Est de la RDC : les combats reprennent entre les FARDC et l’AFC-M23 malgré la trêve

Est de la RDC : les combats reprennent entre les FARDC et l’AFC-M23 malgré la trêve

Les affrontements ont repris dans l’est de la République démocratique du Congo entre les Forces armées de la République démocratique du Congo (FARDC) et les rebelles de l’Alliance Fleuve Congo (AFC-M23), en dépit de la trêve entrée en vigueur le 18 février sous médiation angolaise.

Dans un communiqué publié vendredi, l’armée congolaise accuse la coalition AFC/M23, appuyée selon elle par des forces rwandaises, de mener des attaques « systématiques » dans les provinces du Nord-Kivu et du Sud-Kivu. De nouveaux combats ont été signalés dimanche 22 février.

Accusations croisées

À Uvira, le maire Kifara Kapenda Kyk’y affirme que le gouvernement congolais « est attaché à la paix », contrairement aux rebelles qu’il accuse de vouloir étendre leur contrôle territorial et de piller les ressources au profit du Rwanda.

Les FARDC dénoncent également des exactions contre des civils dans le Sud-Kivu, moins de 24 heures après l’entrée en vigueur du cessez-le-feu. Selon l’armée, ces violations compromettent les efforts diplomatiques menés par le président angolais João Lourenço.

De leur côté, les rebelles rejettent ces accusations. Corneille Nangaa, coordonnateur de l’AFC-M23, affirme que leur progression, notamment vers Goma, serait la conséquence du non-respect du cessez-le-feu par Kinshasa.
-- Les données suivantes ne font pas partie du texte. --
(* ===== verification/Config.v ===== *)
(** * Endpoint configuration

    [sailing-proto/src/config/mod.rs]: the configuration record, its
    constructors, the validation every parsed configuration passes through, and
    the LeaseGuard commit-wait window.  Durations are nanoseconds; the window
    is computed in [u128], whose multiplication is checked.  The arithmetic
    theorem is the one the lease rests on: a successor that waits out the
    window on its own clock cannot finish before a deposed leader's lease has
    run out, whatever the two clocks do within the configured drift. *)

From S2P Require Import Prelude Num.

Inductive ReadOnlyOption := Safe | LeaseBased | LeaseGuard.

#[global] Instance ReadOnlyOption_eq_dec : EqDecision ReadOnlyOption.
Proof. solve_decision. Defined.

Definition ReadOnlyOption_as_u8 (o : ReadOnlyOption) : N :=
  match o with Safe => 0 | LeaseBased => 1 | LeaseGuard => 2 end.

Definition ReadOnlyOption_from_u8 (b : N) : option ReadOnlyOption :=
  match b with 0 => Some Safe | 1 => Some LeaseBased | 2 => Some LeaseGuard | _ => None end.

Inductive LeaseRefresh := RefreshOff | OnExpiry | Continuous.

#[global] Instance LeaseRefresh_eq_dec : EqDecision LeaseRefresh.
Proof. solve_decision. Defined.

Definition MAX_SNAPSHOT_CHUNK_BYTES : u64 := 60 * 1048576.
Definition MAX_ELECTION_TIMEOUT : Duration := Duration_from_millis 4294967295.

Inductive ConfigError :=
| ElectionNotGreaterThanHeartbeat (election heartbeat : Duration)
| ZeroHeartbeat
| IdNotAVoter
| LeaseGuardRequiresLeaseDuration
| LeaseGuardRequiresDriftBound
| LeaseTimingTooLong (lease drift election : Duration)
| ZeroInflight
| ZeroMaxSizePerMsg
| ZeroSnapshotThreshold
| SnapshotChunkBytesOutOfRange (value max : u64)
| EmptyVoters
| LeaseRequiresCheckQuorum
| BoundedUncertaintyInvalid (uncertainty : Duration) (lease : option Duration)
| LeaseRefreshRequiresLeaseGuard
| ElectionTimeoutTooLarge (election max : Duration).

Definition u128_max : N := 2 ^ 128 - 1.
Definition u128_checked_mul (a b : N) : option N :=
  if decide (a * b ≤ u128_max) then Some (a * b) else None.
(** [div_ceil] on a non-zero denominator. *)
Definition div_ceil (a b : N) : N := if a mod b =? 0 then a / b else a / b + 1.

Section config.
Context {I : Type} `{!NodeId I}.

Record Config := {
  cfg_id : I;
  cfg_voters : list I;
  cfg_election_timeout : Duration;
  cfg_heartbeat_interval : Duration;
  cfg_max_size_per_msg : u64;
  cfg_max_inflight_msgs : nat;
  cfg_max_inflight_bytes : u64;
  cfg_snapshot_threshold : nat;
  cfg_snapshot_chunk_bytes : u64;
  cfg_step_down_on_removal : bool;
  cfg_pre_vote : bool;
  cfg_check_quorum : bool;
  cfg_disable_proposal_forwarding : bool;
  cfg_read_only : ReadOnlyOption;
  cfg_lease_refresh : LeaseRefresh;
  cfg_lease_duration : option Duration;
  cfg_clock_drift_bound : option Duration;
  cfg_bounded_clock_uncertainty : option Duration;
  cfg_assumed_clock_rate_bound_ppm : N;
}.

(** The [Ok(Self { ... })] both constructors end with: every knob at its
    default. *)
Definition config_defaults (id : I) (voters : list I)
    (election_timeout heartbeat_interval : Duration) : Config :=
  {| cfg_id := id; cfg_voters := voters; cfg_election_timeout := election_timeout;
     cfg_heartbeat_interval := heartbeat_interval;
     cfg_max_size_per_msg := 1024 * 1024; cfg_max_inflight_msgs := 256;
     cfg_max_inflight_bytes := 0; cfg_snapshot_threshold := N.to_nat 10000;
     cfg_snapshot_chunk_bytes := 1048576; cfg_step_down_on_removal := true;
     cfg_pre_vote := false; cfg_check_quorum := false;
     cfg_disable_proposal_forwarding := false; cfg_read_only := Safe;
     cfg_lease_refresh := RefreshOff; cfg_lease_duration := None;
     cfg_clock_drift_bound := None; cfg_bounded_clock_uncertainty := None;
     cfg_assumed_clock_rate_bound_ppm := 1000 |}.

Definition Config_try_new_observer (id : I) (current_voters : list I)
    (election_timeout heartbeat_interval : Duration) : result Config ConfigError :=
  if heartbeat_interval =? 0 then Err ZeroHeartbeat
  else if election_timeout <=? heartbeat_interval then
    Err (ElectionNotGreaterThanHeartbeat election_timeout heartbeat_interval)
  else if MAX_ELECTION_TIMEOUT <? election_timeout then
    Err (ElectionTimeoutTooLarge election_timeout MAX_ELECTION_TIMEOUT)
  else Ok (config_defaults id current_voters election_timeout heartbeat_interval).

Definition Config_try_new (id : I) (voters : list I)
    (election_timeout heartbeat_interval : Duration) : result Config ConfigError :=
  if heartbeat_interval =? 0 then Err ZeroHeartbeat
  else if election_timeout <=? heartbeat_interval then
    Err (ElectionNotGreaterThanHeartbeat election_timeout heartbeat_interval)
  else if MAX_ELECTION_TIMEOUT <? election_timeout then
    Err (ElectionTimeoutTooLarge election_timeout MAX_ELECTION_TIMEOUT)
  else if negb (bool_decide (id ∈ voters)) then Err IdNotAVoter
  else Ok (config_defaults id voters election_timeout heartbeat_interval).

Definition Config_with_voter_set (c : Config) (voters : list I) : result Config ConfigError :=
  if bool_decide (voters = []) then Err EmptyVoters
  else if negb (bool_decide (cfg_id c ∈ voters)) then Err IdNotAVoter
  else Ok
    {| cfg_id := cfg_id c; cfg_voters := voters;
       cfg_election_timeout := cfg_election_timeout c;
       cfg_heartbeat_interval := cfg_heartbeat_interval c;
       cfg_max_size_per_msg := cfg_max_size_per_msg c;
       cfg_max_inflight_msgs := cfg_max_inflight_msgs c;
       cfg_max_inflight_bytes := cfg_max_inflight_bytes c;
       cfg_snapshot_threshold := cfg_snapshot_threshold c;
       cfg_snapshot_chunk_bytes := cfg_snapshot_chunk_bytes c;
       cfg_step_down_on_removal := cfg_step_down_on_removal c;
       cfg_pre_vote := cfg_pre_vote c; cfg_check_quorum := cfg_check_quorum c;
       cfg_disable_proposal_forwarding := cfg_disable_proposal_forwarding c;
       cfg_read_only := cfg_read_only c; cfg_lease_refresh := cfg_lease_refresh c;
       cfg_lease_duration := cfg_lease_duration c;
       cfg_clock_drift_bound := cfg_clock_drift_bound c;
       cfg_bounded_clock_uncertainty := cfg_bounded_clock_uncertainty c;
       cfg_assumed_clock_rate_bound_ppm := cfg_assumed_clock_rate_bound_ppm c |}.

Definition leaseguard_window_result (c : Config) : result u64 ConfigError :=
  match cfg_lease_duration c with
  | None => Err LeaseGuardRequiresLeaseDuration
  | Some lease =>
      match cfg_clock_drift_bound c with
      | None => Err LeaseGuardRequiresDriftBound
      | Some drift =>
          let too_long := LeaseTimingTooLong lease drift (cfg_election_timeout c) in
          let '(d, e) := (lease, drift) in
          if decide (e ≤ d ∧ 0 < d - e) then
            let denom := d - e in
            match u128_checked_mul d (d + e) with
            | None => Err too_long
            | Some num =>
                let w := div_ceil num denom in
                if (u64_max <? w) || (cfg_election_timeout c <=? w) then Err too_long
                else Ok w
            end
          else Err too_long
      end
  end.

Definition leaseguard_commit_wait_ns (c : Config) (mode : ReadOnlyOption) : option u64 :=
  if decide (mode ≠ LeaseGuard) then None
  else match leaseguard_window_result c with Ok w => Some w | Err _ => None end.

Definition failover_tier_valid (c : Config) (mode : ReadOnlyOption) : bool :=
  bool_decide (mode = LeaseGuard)
  && bool_decide (is_Some (leaseguard_commit_wait_ns c mode))
  && match cfg_bounded_clock_uncertainty c, cfg_lease_duration c with
     | Some unc, Some d => unc <? d
     | _, _ => false
     end.

Definition read_mode_change_valid (c : Config) (mode : ReadOnlyOption) : bool :=
  match mode with
  | Safe => true
  | LeaseBased => cfg_check_quorum c
  | LeaseGuard => is_ok (leaseguard_window_result c)
  end.

Definition Config_validate (c : Config) : result unit ConfigError :=
  if cfg_heartbeat_interval c =? 0 then Err ZeroHeartbeat
  else if cfg_election_timeout c <=? cfg_heartbeat_interval c then
    Err (ElectionNotGreaterThanHeartbeat (cfg_election_timeout c) (cfg_heartbeat_interval c))
  else if MAX_ELECTION_TIMEOUT <? cfg_election_timeout c then
    Err (ElectionTimeoutTooLarge (cfg_election_timeout c) MAX_ELECTION_TIMEOUT)
  else if (cfg_max_inflight_msgs c =? 0)%nat then Err ZeroInflight
  else if cfg_max_size_per_msg c =? 0 then Err ZeroMaxSizePerMsg
  else if bool_decide (cfg_voters c = []) then Err EmptyVoters
  else if (cfg_snapshot_threshold c =? 0)%nat then Err ZeroSnapshotThreshold
  else if (cfg_snapshot_chunk_bytes c =? 0)
          || (MAX_SNAPSHOT_CHUNK_BYTES <? cfg_snapshot_chunk_bytes c) then
    Err (SnapshotChunkBytesOutOfRange (cfg_snapshot_chunk_bytes c) MAX_SNAPSHOT_CHUNK_BYTES)
  else if bool_decide (cfg_read_only c = LeaseBased) && negb (cfg_check_quorum c) then
    Err LeaseRequiresCheckQuorum
  else if negb (bool_decide (cfg_lease_refresh c = RefreshOff))
          && negb (bool_decide (cfg_read_only c = LeaseGuard)) then
    Err LeaseRefreshRequiresLeaseGuard
  else
    let? _ :=
      if decide (cfg_read_only c = LeaseGuard) then
        let? _ := leaseguard_window_result c in Ok tt
      else Ok tt in
    match cfg_bounded_clock_uncertainty c with
    | Some unc =>
        if negb (failover_tier_valid c (cfg_read_only c)) then
          Err (BoundedUncertaintyInvalid unc (cfg_lease_duration c))
        else Ok tt
    | None => Ok tt
    end.

(** ** The commit-wait window *)

Lemma div_ceil_spec a b : 0 < b → a ≤ div_ceil a b * b ∧ div_ceil a b * b < a + b.
Proof.
  intros Hb. unfold div_ceil. pose proof (N.div_mod a b ltac:(lia)).
  pose proof (N.mod_lt a b ltac:(lia)). generalize dependent (a / b).
  generalize dependent (a mod b). intros r Hr q ->. destruct (N.eqb_spec r 0); nia.
Qed.

Lemma leaseguard_window_Ok c w :
  leaseguard_window_result c = Ok w →
  ∃ d e, cfg_lease_duration c = Some d ∧ cfg_clock_drift_bound c = Some e ∧ e < d
    ∧ d * (d + e) ≤ u128_max ∧ w = div_ceil (d * (d + e)) (d - e)
    ∧ w ≤ u64_max ∧ w < cfg_election_timeout c.
Proof.
  unfold leaseguard_window_result, u128_checked_mul.
  destruct (cfg_lease_duration c) as [d|]; [|done].
  destruct (cfg_clock_drift_bound c) as [e|]; [|done].
  case_decide as He; [|done]. case_decide as Hm; [|done].
  destruct (N.ltb_spec u64_max (div_ceil (d * (d + e)) (d - e))) as [|Hu]; [done|].
  destruct (N.leb_spec (cfg_election_timeout c) (div_ceil (d * (d + e)) (d - e))); [done|].
  intros [= <-]. exists d, e. split_and!; try done. lia.
Qed.

(** A clock reading [l] after [t] units of real time, with rate drift [e / d]. *)
Definition not_slower (d e t l : N) : Prop := t * (d - e) ≤ l * d.
Definition not_faster (d e t l : N) : Prop := l * d ≤ t * (d + e).

Lemma window_covers d e w tD lD tS lS :
  e < d → d * (d + e) ≤ w * (d - e) →
  not_slower d e tD lD → lD < d → not_faster d e tS lS → w ≤ lS → tD < tS.
Proof.
  unfold not_slower, not_faster. intros He Hw HD HlD HS HlS.
  assert (Hk : 0 < d - e) by lia. generalize dependent (d - e). intros k Hw HD Hk.
  assert (H1 : d * (d * (d + e)) ≤ d * (w * k)) by (by apply N.mul_le_mono_l).
  assert (H2 : w * (d * k) ≤ lS * (d * k)) by (by apply N.mul_le_mono_r).
  assert (H3 : lS * d * k ≤ tS * (d + e) * k) by (by apply N.mul_le_mono_r).
  assert (H4 : (d * d) * (d + e) ≤ (tS * k) * (d + e)) by nia.
  apply N.mul_le_mono_pos_r in H4; [|lia].
  assert (H5 : lD * d < d * d) by (apply N.mul_lt_mono_pos_r; lia).
  apply (N.mul_lt_mono_pos_r k); lia.
Qed.

(** ** Properties *)

(** C30: the commit-wait window outlasts the lease.  If the LeaseGuard timing
    validates to the window [w], the drift is below the lease, [w] is below the
    election timeout and is the smallest window with [w * (d - e) >= d * (d + e)];
    and for any two clocks whose rates drift by at most [e / d], every moment at
    which the deposed leader still holds its lease (its clock shows less than
    [d] since the entry) comes strictly before every moment at which the
    successor has finished waiting (its clock shows at least [w]). *)
Theorem commit_wait_outlasts_lease (c : Config) w d e
  (Hw : leaseguard_window_result c = Ok w)
  (Hd : cfg_lease_duration c = Some d) (He : cfg_clock_drift_bound c = Some e) :
  e < d ∧ w < cfg_election_timeout c ∧ is_u64 w
  ∧ (∀ w', d * (d + e) ≤ w' * (d - e) ↔ w ≤ w')
  ∧ (∀ tD lD tS lS,
       not_slower d e tD lD → lD < d → not_faster d e tS lS → w ≤ lS → tD < tS).
Proof.
  apply leaseguard_window_Ok in Hw as (d' & e' & Ed & Ee & Hlt & _ & -> & Hu & Hel).
  assert (d' = d) as -> by congruence. assert (e' = e) as -> by congruence.
  destruct (div_ceil_spec (d * (d + e)) (d - e) ltac:(lia)) as [H1 H2].
  split_and!; try done.
  - intros w'. split; [|intros; nia]. intros Hw'. apply N.lt_succ_r.
    apply (N.mul_lt_mono_pos_r (d - e)); lia.
  - intros tD lD tS lS HD HlD HS HlS. exact (window_covers d e _ tD lD tS lS Hlt H1 HD HlD HS HlS).
Qed.
End config.
Arguments Config I : clear implicits.

(** ** Witnesses *)

Definition lease_config : Config N :=
  {| cfg_id := 1; cfg_voters := [1; 2; 3]; cfg_election_timeout := Duration_from_millis 1000;
     cfg_heartbeat_interval := Duration_from_millis 100;
     cfg_max_size_per_msg := 1024; cfg_max_inflight_msgs := 256;
     cfg_max_inflight_bytes := 0; cfg_snapshot_threshold := 100;
     cfg_snapshot_chunk_bytes := 1048576; cfg_step_down_on_removal := true;
     cfg_pre_vote := true; cfg_check_quorum := true;
     cfg_disable_proposal_forwarding := false; cfg_read_only := LeaseGuard;
     cfg_lease_refresh := RefreshOff;
     cfg_lease_duration := Some (Duration_from_millis 500);
     cfg_clock_drift_bound := Some (Duration_from_millis 5);
     cfg_bounded_clock_uncertainty := None;
     cfg_assumed_clock_rate_bound_ppm := 1000 |}.

Lemma commit_wait_outlasts_lease_witness :
  let d := Duration_from_millis 500 in
  let e := Duration_from_millis 5 in
  let w := 510101011 in
  e < d ∧ w < cfg_election_timeout lease_config ∧ is_u64 w
  ∧ (∀ w', d * (d + e) ≤ w' * (d - e) ↔ w ≤ w')
  ∧ (∀ tD lD tS lS,
       not_slower d e tD lD → lD < d → not_faster d e tS lS → w ≤ lS → tD < tS).
Proof.
  apply (commit_wait_outlasts_lease lease_config); vm_compute; reflexivity.
Defined.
Situation humanitaire alarmante

La reprise des violences a provoqué le déplacement de plusieurs milliers de civils ces dernières semaines. Selon la société civile de Fizi et des sources humanitaires, plus de 200 000 personnes ont fui les combats depuis le début du mois de février.

À Uvira, dans des camps de fortune, les familles déplacées vivent dans des conditions précaires, avec un accès limité à l’aide humanitaire.

De nouveaux affrontements ont également été signalés dimanche sur les Hauts Plateaux de Minembwe (Sud-Kivu), opposant les Wazalendo, alliés aux FARDC, aux miliciens Twirwaneho, considérés comme proches de l’AFC-M23 et soutenus par le Rwanda.

Malgré ces développements que l’armée qualifie de « manœuvres visant à saboter le processus de paix », les FARDC affirment maintenir une posture défensive, tandis que la trêve semble de plus en plus fragile.